D’où ça parle, l’IA ?
Enjeux techniques, épistémologiques et politiques d’une parole sans sujet
Introduction : une question de position
La formule « D’où ça parle, l’IA ? » trouble par son apparente simplicité. Elle pose pourtant une question essentielle : celle du lieu, de l’origine, de la force qui sous-tend la parole. S’interroger sur ce « ça » qui parle engage un déplacement : non plus se demander ce que dit l’IA, mais depuis quel fond, quel réseau, quelle intention muette surgit cette voix sans voix. La parole générée ne vient pas d’un corps, ne s’ancre pas dans une histoire singulière ; elle s’échappe d’un lieu incertain. Ce texte propose de l’explorer à travers six dimensions : matérielle, épistémique, politique, philosophique, symbolique et critique.
I. Plan technique : parole synthétique et non située
Concrètement, la parole qui émane des machines actuelles repose sur des modélisations probabilistes entraînées à partir de textes nombreux, variés, souvent disparates. Ce n’est pas une parole pensée, mais une suite de mots agencés selon des régularités. Aucun souffle n’y passe, mais le rythme des syntagmes s’aligne pour paraître cohérent. Elle est produite dans des fermes de serveurs, dans l’ombre opaque de protocoles propriétaires, hors de tout lieu identifiable. Ce qui parle ne sent rien, ne voit rien, ne meurt pas — mais cela s’articule, répond, parfois émeut. Il y a là une étrangeté presque troublante : une parole sans ancrage qui parvient à nous atteindre.

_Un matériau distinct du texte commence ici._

(** Loading a file of one record. *)
Lemma load_one_record
    (allow_missing : bool) (self : ProtectedRepoListingFile) (w : World) (path repo_id : string) :
  nodes w !! filename self = Some (File (path +:+ "," +:+ repo_id)) →
  has_char comma path = false → has_char newline path = false →
  has_char comma repo_id = false → has_char newline repo_id = false →
  load allow_missing self w
  = (mkListingFile (filename self) (dict_set (listings self) path repo_id), Return tt).
Proof.
  intros Hfile Hcp Hnp Hcr Hnr. unfold load.
  rewrite (os_path_exists_true _ _ _ Hfile), andb_false_r.
  unfold read_file. rewrite Hfile. unfold str_split at 1.
  rewrite split_fields_no_sep.
  2:{ rewrite !has_char_app, Hnp, Hnr. done. }
  simpl parse_lines. unfold str_split.
  change (path +:+ "," +:+ repo_id) with (path +:+ String comma repo_id).
  rewrite (split_fields_app_sep comma path repo_id Hcp).
  by rewrite (split_fields_no_sep comma repo_id Hcr).
Qed.

(** A file that holds the one record [path,repo_id] (no comma in the path,
    no comma in the id, no newline in either) loads as that one mapping,
    set into the listings the instance already has: [load] adds to the
    listings, it does not start from an empty dict. *)
Theorem load_single_record
    (allow_missing : bool) (self : ProtectedRepoListingFile) (w : World) (path repo_id : string) :
  nodes w !! filename self = Some (File (path +:+ "," +:+ repo_id)) →
  has_char comma path = false → has_char newline path = false →
  has_char comma repo_id = false → has_char newline repo_id = false →
  load allow_missing self w
  = (mkListingFile (filename self) (dict_set (listings self) path repo_id), Return tt).
Proof. apply load_one_record. Qed.
(** * A skip list over an object store: model of [skip_list.py] and its properties

    The Python module keeps [SkipNode] objects linked by per-level forward
    references and mutates them in place.  The model keeps every node in an
    object store (a list indexed by addresses), so that aliasing between the
    update vector, the header and the nodes is the one of the source.
    Raised exceptions and divergence of the [while] loops are explicit
    outcomes. *)

From Stdlib Require Import ZArith QArith Lia String.
From stdpp Require Import base list list_numbers sorting.

Local Open Scope Z_scope.

(** ** Outcomes of a call *)

Inductive exn := IndexError | TypeError | AttributeError | BadReference.

Inductive res (A : Type) : Type :=
| Ret (a : A)
| Raise (e : exn)
| OutOfFuel.
Arguments Ret {A} a.
Arguments Raise {A} e.
Arguments OutOfFuel {A}.

Definition bind {A B} (m : res A) (k : A → res B) : res B :=
  match m with
  | Ret a => k a
  | Raise e => Raise e
  | OutOfFuel => OutOfFuel
  end.

Notation "'let*' x ':=' m 'in' k" := (bind m (fun x => k))
  (at level 10, x name, m at level 100, k at level 200).
Notation "'let*' ' pat ':=' m 'in' k" := (bind m (fun x => match x with pat => k end))
  (at level 10, pat pattern, m at level 100, k at level 200).

(** ** Python values, lists and ranges *)

Inductive pyval := PyNone | PyInt (z : Z) | PyStr (s : string).

Definition is_none (v : pyval) : bool :=
  match v with PyNone => true | _ => false end.

(** Position named by a Python index in a list of length [len]: negative
    indices count from the end, anything else out of range is an error. *)
Definition py_index (len : nat) (i : Z) : option nat :=
  if (0 <=? i) && (i <? Z.of_nat len) then Some (Z.to_nat i)
  else if (i <? 0) && (- Z.of_nat len <=? i) then Some (Z.to_nat (Z.of_nat len + i))
  else None.

(** [l[i]] *)
Definition py_get {A} (l : list A) (i : Z) : res A :=
  match py_index (length l) i with
  | Some n => match l !! n with Some x => Ret x | None => Raise IndexError end
  | None => Raise IndexError
  end.

(** [l[i] = x] *)
Definition py_set {A} (l : list A) (i : Z) (x : A) : res (list A) :=
  match py_index (length l) i with
  | Some n => Ret (<[n := x]> l)
  | None => Raise IndexError
  end.

(** [[x] * n] *)
Definition py_repeat {A} (x : A) (n : Z) : list A := replicate (Z.to_nat n) x.

(** [range(start, stop)] *)
Definition py_range (start stop : Z) : list Z := seqZ start (stop - start).

(** [range(start, stop, -1)] *)
Definition py_range_down (start stop : Z) : list Z :=
  reverse (seqZ (stop + 1) (start - stop)).

(** ** Objects *)

Definition addr := nat.

(** [class SkipNode]: the header is the only node whose key is [None]. *)
Record SkipNode := mkNode {
  key : option Z;
  value : pyval;
  forward : list (option addr)
}.

(** [SkipNode.__init__] *)
Definition SkipNode_init (k : option Z) (v : pyval) (lvl : Z) : SkipNode :=
  {| key := k; value := v; forward := py_repeat None (lvl + 1) |}.

(** [class SkipList] together with the store holding the nodes it refers to. *)
Record SkipList := mkSkipList {
  max_level : Z;
  p : Q;
  header : addr;
  level : Z;
  heap : list SkipNode
}.

(** The random source: the sequence of values [random.random()] returns,
    and how many of them were consumed. *)
Record Random := mkRandom {
  draws : nat → Q;
  pos : nat
}.

Definition random (g : Random) : Q * Random :=
  (draws g (pos g), {| draws := draws g; pos := S (pos g) |}).

Definition Qlt_bool (x y : Q) : bool := negb (Qle_bool y x).

(** ** Store access *)

Definition deref (h : list SkipNode) (a : addr) : res SkipNode :=
  match h !! a with
  | Some n => Ret n
  | None => Raise BadReference
  end.

(** [a.forward[i]] *)
Definition get_forward (h : list SkipNode) (a : addr) (i : Z) : res (option addr) :=
  let* n := deref h a in py_get (forward n) i.

(** [a.forward[i] = v] *)
Definition set_forward (h : list SkipNode) (a : addr) (i : Z) (v : option addr)
  : res (list SkipNode) :=
  let* n := deref h a in
  let* fw := py_set (forward n) i v in
  Ret (<[a := {| key := key n; value := value n; forward := fw |}]> h).

(** [a.value = v] *)
Definition set_value (h : list SkipNode) (a : addr) (v : pyval) : res (list SkipNode) :=
  let* n := deref h a in
  Ret (<[a := {| key := key n; value := v; forward := forward n |}]> h).

(** [k < key] on a node key: ordering [None] against an integer raises. *)
Definition py_lt (k : option Z) (key : Z) : res bool :=
  match k with
  | Some k' => Ret (k' <? key)
  | None => Raise TypeError
  end.

(** [k == key] on a node key. *)
Definition py_eq (k : option Z) (key : Z) : bool :=
  match k with
  | Some k' => k' =? key
  | None => false
  end.

(** ** The operations of [SkipList] *)

(** [SkipList.__init__] *)
Definition SkipList_init (max_level : Z) (p : Q) : res SkipList :=
  Ret {| max_level := max_level; p := p; header := 0%nat; level := 0;
         heap := [SkipNode_init None PyNone max_level] |}.

(** The loop of [random_level]:
    [while random.random() < self.p and level < self.max_level: level += 1] *)
Fixpoint random_level_loop (fuel : nat) (sl : SkipList) (lvl : Z) (g : Random)
  : res (Z * Random) :=
  match fuel with
  | O => OutOfFuel
  | S fuel' =>
      let '(r, g') := random g in
      if Qlt_bool r (p sl) && (lvl <? max_level sl)
      then random_level_loop fuel' sl (lvl + 1) g'
      else Ret (lvl, g')
  end.

Definition random_level (fuel : nat) (sl : SkipList) (g : Random) : res (Z * Random) :=
  random_level_loop fuel sl 0 g.

(** [while current.forward[i] and current.forward[i].key < key:
       current = current.forward[i]] *)
Fixpoint advance (fuel : nat) (h : list SkipNode) (i : Z) (k : Z) (current : addr)
  : res addr :=
  match fuel with
  | O => OutOfFuel
  | S fuel' =>
      let* nxt := get_forward h current i in
      match nxt with
      | None => Ret current
      | Some n =>
          let* nd := deref h n in
          let* b := py_lt (key nd) k in
          if b then advance fuel' h i k n else Ret current
      end
  end.

(** The descent of [search]: the [for] loop over the levels. *)
Fixpoint search_descent (fuel : nat) (h : list SkipNode) (k : Z) (levels : list Z)
    (current : addr) : res addr :=
  match levels with
  | [] => Ret current
  | i :: levels' =>
      let* c := advance fuel h i k current in
      search_descent fuel h k levels' c
  end.

(** [current and current.key == key] *)
Definition hit (h : list SkipNode) (current : option addr) (k : Z) : res (option addr) :=
  match current with
  | None => Ret None
  | Some c =>
      let* nd := deref h c in
      if py_eq (key nd) k then Ret (Some c) else Ret None
  end.

Definition search (fuel : nat) (k : Z) (sl : SkipList) : res pyval :=
  let* current :=
    search_descent fuel (heap sl) k (py_range_down (level sl) (-1)) (header sl) in
  let* current := get_forward (heap sl) current 0 in
  let* found := hit (heap sl) current k in
  match found with
  | Some c => let* nd := deref (heap sl) c in Ret (value nd)
  | None => Ret PyNone
  end.

(** The descent of [insert] and [delete]: as in [search], recording the
    last node visited at each level in the update vector. *)
Fixpoint find_path (fuel : nat) (h : list SkipNode) (k : Z) (levels : list Z)
    (update : list (option addr)) (current : addr)
  : res (list (option addr) * addr) :=
  match levels with
  | [] => Ret (update, current)
  | i :: levels' =>
      let* c := advance fuel h i k current in
      let* u := py_set update i (Some c) in
      find_path fuel h k levels' u c
  end.

(** [for i in range(self.level + 1, new_level + 1): update[i] = self.header] *)
Fixpoint fill_header (hd : addr) (levels : list Z) (update : list (option addr))
  : res (list (option addr)) :=
  match levels with
  | [] => Ret update
  | i :: levels' =>
      let* u := py_set update i (Some hd) in
      fill_header hd levels' u
  end.

(** [for i in range(new_level + 1):
       new_node.forward[i] = update[i].forward[i]
       update[i].forward[i] = new_node] *)
Fixpoint splice (h : list SkipNode) (update : list (option addr)) (new_node : addr)
    (levels : list Z) : res (list SkipNode) :=
  match levels with
  | [] => Ret h
  | i :: levels' =>
      let* ui := py_get update i in
      match ui with
      | None => Raise AttributeError
      | Some u =>
          let* f := get_forward h u i in
          let* h1 := set_forward h new_node i f in
          let* h2 := set_forward h1 u i (Some new_node) in
          splice h2 update new_node levels'
      end
  end.

Definition insert (fuel : nat) (k : Z) (v : pyval) (g : Random) (sl : SkipList)
  : res (SkipList * Random) :=
  let update := py_repeat None (max_level sl + 1) in
  let* '(update, current) :=
    find_path fuel (heap sl) k (py_range_down (level sl) (-1)) update (header sl) in
  let* current := get_forward (heap sl) current 0 in
  let* found := hit (heap sl) current k in
  match found with
  | Some c =>
      let* h := set_value (heap sl) c v in
      Ret ({| max_level := max_level sl; p := p sl; header := header sl;
              level := level sl; heap := h |}, g)
  | None =>
      let* '(new_level, g') := random_level fuel sl g in
      let* '(update, lvl) :=
        if level sl <? new_level then
          let* u := fill_header (header sl) (py_range (level sl + 1) (new_level + 1)) update in
          Ret (u, new_level)
        else Ret (update, level sl) in
      let new_node := length (heap sl) in
      let h := heap sl ++ [SkipNode_init (Some k) v new_level] in
      let* h := splice h update new_node (py_range 0 (new_level + 1)) in
      Ret ({| max_level := max_level sl; p := p sl; header := header sl;
              level := lvl; heap := h |}, g')
  end.

(** [for i in range(self.level + 1):
       if update[i].forward[i] != current: break
       update[i].forward[i] = current.forward[i]]
    Nodes define no [__eq__]: [!=] compares references. *)
Fixpoint unlink (h : list SkipNode) (update : list (option addr)) (current : addr)
    (levels : list Z) : res (list SkipNode) :=
  match levels with
  | [] => Ret h
  | i :: levels' =>
      let* ui := py_get update i in
      match ui with
      | None => Raise AttributeError
      | Some u =>
          let* f := get_forward h u i in
          if bool_decide (f ≠ Some current) then Ret h
          else
            let* cf := get_forward h current i in
            let* h1 := set_forward h u i cf in
            unlink h1 update current levels'
      end
  end.

(** [while self.level > 0 and self.header.forward[self.level] is None:
       self.level -= 1] *)
Fixpoint shrink (fuel : nat) (h : list SkipNode) (hd : addr) (lvl : Z) : res Z :=
  match fuel with
  | O => OutOfFuel
  | S fuel' =>
      if 0 <? lvl then
        let* f := get_forward h hd lvl in
        match f with
        | None => shrink fuel' h hd (lvl - 1)
        | Some _ => Ret lvl
        end
      else Ret lvl
  end.

Definition delete (fuel : nat) (k : Z) (sl : SkipList) : res (bool * SkipList) :=
  let update := py_repeat None (max_level sl + 1) in
  let* '(update, current) :=
    find_path fuel (heap sl) k (py_range_down (level sl) (-1)) update (header sl) in
  let* current := get_forward (heap sl) current 0 in
  let* found := hit (heap sl) current k in
  match found with
  | Some c =>
      let* h := unlink (heap sl) update c (py_range 0 (level sl + 1)) in
      let* lvl := shrink fuel h (header sl) (level sl) in
      Ret (true, {| max_level := max_level sl; p := p sl; header := header sl;
                    level := lvl; heap := h |})
  | None => Ret (false, sl)
  end.
(** * darkcord: a shallow embedding of the resource layer, the cache and the
    request dispatcher, with the properties stated about them.

    The file has three parts.  Part I holds the model: every definition
    is a transcription of a function of the TypeScript sources (the path
    and the method are named in its comment), or, for the classes the
    sources only use through their interface, a model written from the
    design document (those comments start with "Modelled from the spec:").
    Part II holds the statements and their proofs.  Part III holds further
    properties of the sources: the other responses of an interaction,
    select menus, command options, message updates and the reaction
    handler. *)

From stdpp Require Import base tactics option list strings gmap.
From Stdlib Require Import ZArith NArith Lia.
From stdpp Require Import pretty.

Open Scope string_scope.

(* ===================================================================== *)
(** * Part I: the model                                                    *)
(* ===================================================================== *)

(** ** JavaScript completions

    A call either returns a value or throws.  An [async] method that
    throws yields a rejected promise; the caller that awaits it sees the
    same error, so both are [Throw] here.  Errors raised by [MakeError]
    are told apart by their [name]; an error that comes out of an awaited
    collaborator (the REST client, the webserver response) is [Rejected];
    calling a method that the object's class does not have is the
    TypeError "x.method is not a function", [NotAFunction]. *)

Inductive JSError : Type :=
| InteractionAlreadyAcknowledged
| InteractionNoAcknowledged
| MessageNotResolved
| Rejected (reason : string)
| NotAFunction (method : string).
(** What [new WebSocket(url)] takes: a [ws:], [wss:], [http:] or [https:]
    URL without a fragment. It throws on the others. *)
Definition accepts (u : string) : bool :=
  (String.prefix "ws://" u || String.prefix "wss://" u ||
   String.prefix "http://" u || String.prefix "https://" u) &&
  negb (has_fragment u).

#[export] Instance host : Host :=
  {| JSON_parse := parse; JSON_stringify := print; WebSocket_accepts := accepts |}.

(** Handlers that do nothing with the service. *)
Definition quiet (h : nat) (m : JS.Value) (w : World) : list action := [].

(** Handler 0 calls the unregister function of handler 1; the others do
    nothing. *)
Definition remover (h : nat) (m : JS.Value) (w : World) : list action :=
  match h with
  | O => [AUnregister 1]
  | _ => []
  end.

(** Every handler unregisters itself when called. *)
Definition once (h : nat) (m : JS.Value) (w : World) : list action :=
  [AUnregister h].

(** A session: connect, the connection opens, [disconnect()]. *)
Definition session : list event :=
  [Call AConnect; SocketOpen 0; Call ADisconnect].

(** A connection that cannot be made: the first attempt and the five
    retries fail one after the other (error event, then close event), and the
    service gives up. *)
Definition giving_up : list event :=
  [Call AConnect;
   SocketError 0; SocketClose 0; TimerFires 0;
   SocketError 1; SocketClose 1; TimerFires 1;
   SocketError 2; SocketClose 2; TimerFires 2;
   SocketError 3; SocketClose 3; TimerFires 3;
   SocketError 4; SocketClose 4; TimerFires 4;
   SocketError 5; SocketClose 5].

(** Handler 1 throws; the others do nothing. *)
Definition thrower (h : nat) (m : JS.Value) (w : World) : list action :=
  match h with
  | 1%nat => [AThrow]
  | _ => []
  end.

(** The world after connect and the open event. *)
Definition connected : World :=
  Eval vm_compute in
    default initial (run quiet [Call AConnect; SocketOpen 0] initial).

(** Two transports, the first closing after a [disconnect()], the second
    open and current. *)
Definition second_open : World :=
  Eval vm_compute in
    default initial
      (run quiet [Call AConnect; Call ADisconnect; Call AConnect; SocketOpen 1]
         initial).

(** A first attempt given up by [disconnect()], a second attempt started,
    and then the close event of the first transport: the second transport
    is still connecting, and the service has forgotten it. *)
Definition orphaned : World :=
  Eval vm_compute in
    default initial
      (run quiet [Call AConnect; Call ADisconnect; Call AConnect; SocketClose 0]
         initial).

(** The world after [giving_up] and one more [connect()] by client code. *)
Definition last_try : World :=
  Eval vm_compute in
    default initial (run quiet (giving_up ++ [Call AConnect]) initial).

End Sample.

(** ** Vocabulary of the statements *)

Definition promise_state (p : nat) (w : World) : option PromiseState :=
  p_state <$> promises w !! p.


(** A transport from which no reconnection can come any more, with the
    attempt counter at [a]: its close event has been delivered, or the
    counter is at the ceiling and the transport cannot open (an open event
    would put the counter back to 0). *)
Definition spent (a : Z) (sk : Socket) : Prop :=
  (sk_close_fired sk = true /\ sk_readyState sk = CLOSED) \/
  (maxReconnectAttempts <= a /\ sk_readyState sk <> CONNECTING).

(** Nothing is left that could reconnect: no timer is pending and every
    transport is spent. *)
Definition settled (w : World) : Prop :=
  Forall (fun tm => tm_pending tm = false) (timers w) /\
  Forall (spent (reconnectAttempts w)) (sockets w).

(** Being settled, and the number of transports, from one world to a later
    one. *)
Definition stays_settled (w w' : World) : Prop :=
  settled w -> settled w' /\ length (sockets w') = length (sockets w).

(** The handlers a pass called, in the order of the calls. *)
Definition called (r : Pass) : list nat := map inv_handler (pass_invoked r).

(** The five kinds of the wire format. *)
Definition kinds : list string :=
  ["content_update"; "cursor_position"; "user_joined"; "user_left";
   "user_count_update"].

(** The envelope as the specification words it: an object with a [type]
    that is one of the five kind strings and a [payload] that is an object.
    The source has no such test: it takes what [JSON.parse] returns. *)
Definition is_envelope (v : JS.Value) : bool :=
  match v with
  | JS.Obj fields =>
      match JS.lookup_field "type" fields, JS.lookup_field "payload" fields with
      | JS.Str k, JS.Obj _ => bool_decide (k ∈ kinds)
      | _, _ => false
      end
  | _ => false
  end.

Definition parses_as_envelope `{Host} (data : string) : bool :=
  match JSON_parse data with
  | Some v => is_envelope v
  | None => false
  end.

(** The transports that are still connecting: the establishment attempts
    in flight. *)
Definition in_flight (w : World) : list Socket :=
  filter (fun sk => sk_readyState sk = CONNECTING) (sockets w).

(** How many transports [new WebSocket] has made so far. *)
Definition transports_made (w : World) : nat := length (sockets w).

(** Client code that never calls [connect()]. *)
Definition no_connect (a : action) : Prop := a <> AConnect.

(** [send] for each message of [ms], in order. *)
Definition send_all `{Host} (ms : list JS.Value) (w : World) : World :=
  foldl (fun v m => send m v) w ms.

(** A transport with [data] added to what it was given to send. *)
Definition queued (data : list string) (sk : Socket) : Socket :=
  {| sk_url := sk_url sk; sk_readyState := sk_readyState sk;
     sk_promise := sk_promise sk; sk_sent := sk_sent sk ++ data;
     sk_close_fired := sk_close_fired sk |}.

(** A transport after an event of the browser: its [readyState] and
    whether its close event has been delivered. *)
Definition moved (r : Z) (fired : bool) (sk : Socket) : Socket :=
  {| sk_url := sk_url sk; sk_readyState := r; sk_promise := sk_promise sk;
     sk_sent := sk_sent sk; sk_close_fired := fired || sk_close_fired sk |}.

(** The world after the handlers of [pre] have been called with [m], one
    after the other, each running as far as it gets. *)
Definition after `{Host} (handler : nat -> JS.Value -> World -> list action)
    (m : JS.Value) (pre : list nat) (w : World) : World :=
  foldl (fun v g => fst (run_actions (handler g m v) v)) w pre.

(** Whether the call of handler [h] with [m] in world [v] ends in a throw. *)
Definition throws `{Host} (handler : nat -> JS.Value -> World -> list action)
    (m : JS.Value) (h : nat) (v : World) : bool :=
  snd (run_actions (handler h m v) v).

(** Every handler of [pre], called in its turn, returns normally. *)
Definition all_return `{Host} (handler : nat -> JS.Value -> World -> list action)
    (m : JS.Value) (pre : list nat) (w : World) : Prop :=
  forall i g, pre !! i = Some g ->
    throws handler m g (after handler m (take i pre) w) = false.

(** Every transport whose close event was delivered is [CLOSED]. *)
Definition tidy (w : World) : Prop :=
  Forall (fun sk => sk_close_fired sk = true -> sk_readyState sk = CLOSED)
         (sockets w).

(** The open and close events of a transport and the callback of a timer:
    tasks in which neither a call from outside nor a message handler
    runs. *)
Definition open_close_or_timer (e : event) : Prop :=
  match e with
  | SocketOpen _ | SocketClose _ | TimerFires _ => True
  | Call _ | SocketMessage _ _ | SocketError _ => False
  end.

(** The calls that change the listener registry. *)
Definition registry_call (a : action) : Prop :=
  match a with
  | ADisconnect | AOnMessage _ | AUnregister _ => True
  | _ => False
  end.

(** The attempt counter is between 0 and the ceiling, and every timer ever
    set has a delay between one and five base delays. *)
Definition bounded (w : World) : Prop :=
  0 <= reconnectAttempts w <= maxReconnectAttempts /\
  Forall (fun tm => reconnectDelay <= tm_delay tm <= reconnectDelay * maxReconnectAttempts)
         (timers w).

(** * Properties *)

Section Facts.

Context {host : Host}.

(** ** The getters *)

Lemma isConnected_spec (w : World) :
  isConnected w = true <->
  exists s sk, socket w = Some s /\ sockets w !! s = Some sk /\ sk_readyState sk = OPEN.
Proof.
  unfold isConnected, readyState_of. split.
  - destruct (socket w) as [s|]; [|discriminate].
    destruct (sockets w !! s) as [sk|] eqn:E; cbn; [|discriminate].
    intros H. exists s, sk. repeat split; auto. now apply Z.eqb_eq.
  - intros (s & sk & -> & -> & E). cbn. now apply Z.eqb_eq.
Qed.

(** C10. With a transport that is still connecting ([readyState] 0) the
    getter [readyState] answers [WebSocket.CLOSED] (3), because 0 is falsy;
    it answers the transport's own [readyState] when that is not 0, and
    [CLOSED] when there is no transport. *)
Theorem readyState_getter_masks_connecting (w : World) :
  (socket w = None -> readyState w = CLOSED) /\
  (forall s sk, socket w = Some s -> sockets w !! s = Some sk ->
     (sk_readyState sk = 0 -> readyState w = 3) /\
     (sk_readyState sk <> 0 -> readyState w = sk_readyState sk)).
Proof.
  unfold readyState, readyState_of. split.
  - now intros ->.
  - intros s sk -> ->. cbn. split.
    + intros ->. reflexivity.
    + intros Hne. destruct (Z.eqb_spec (sk_readyState sk) 0); [contradiction|reflexivity].
Qed.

II. Enjeu épistémique : mémoire brute sans discernement
Ce qui est mobilisé dans cette parole ne relève pas du savoir, mais d’une mémoire sans tri. Ce qui a été publié, exprimé, archivé — voilà ce qui est ressuscité. Aucun jugement, aucune pondération, aucune éthique du vrai. Ce sont les sédiments de notre langage collectif qui ressurgissent, parfois confus, souvent normés. Une pensée marginale y sera dissoute dans le bruit des occurrences dominantes. Le résultat n’est pas une pensée, mais une récurrence : ce qui a été dit mille fois se renforce comme s’il était plus juste. Ce type d’énonciation exige une vigilance critique : il faut pouvoir lire dans cette voix la trace de ce que la culture a déjà figé.
III. Perspective politique : discours sous contrôle
Derrière la neutralité apparente de cette parole se cachent des choix : accès limité, filtres implicites, décisions techniques traduites en effets symboliques. Ce qui est dit, ce qui est tu, ce qui est rendu possible n’est jamais innocent. Les logiques économiques qui sous-tendent ces outils ne visent ni l’émancipation ni le débat, mais la fluidité, l’engagement, la compatibilité avec un cadre normatif dominant. Ce n’est pas que certaines choses ne peuvent pas être dites ; c’est qu’elles ne sont jamais sélectionnées pour émerger. Ainsi, cette parole participe à une sorte de police douce des énoncés : elle autorise, valide, renforce — sans qu’aucun visage n’en assume la responsabilité.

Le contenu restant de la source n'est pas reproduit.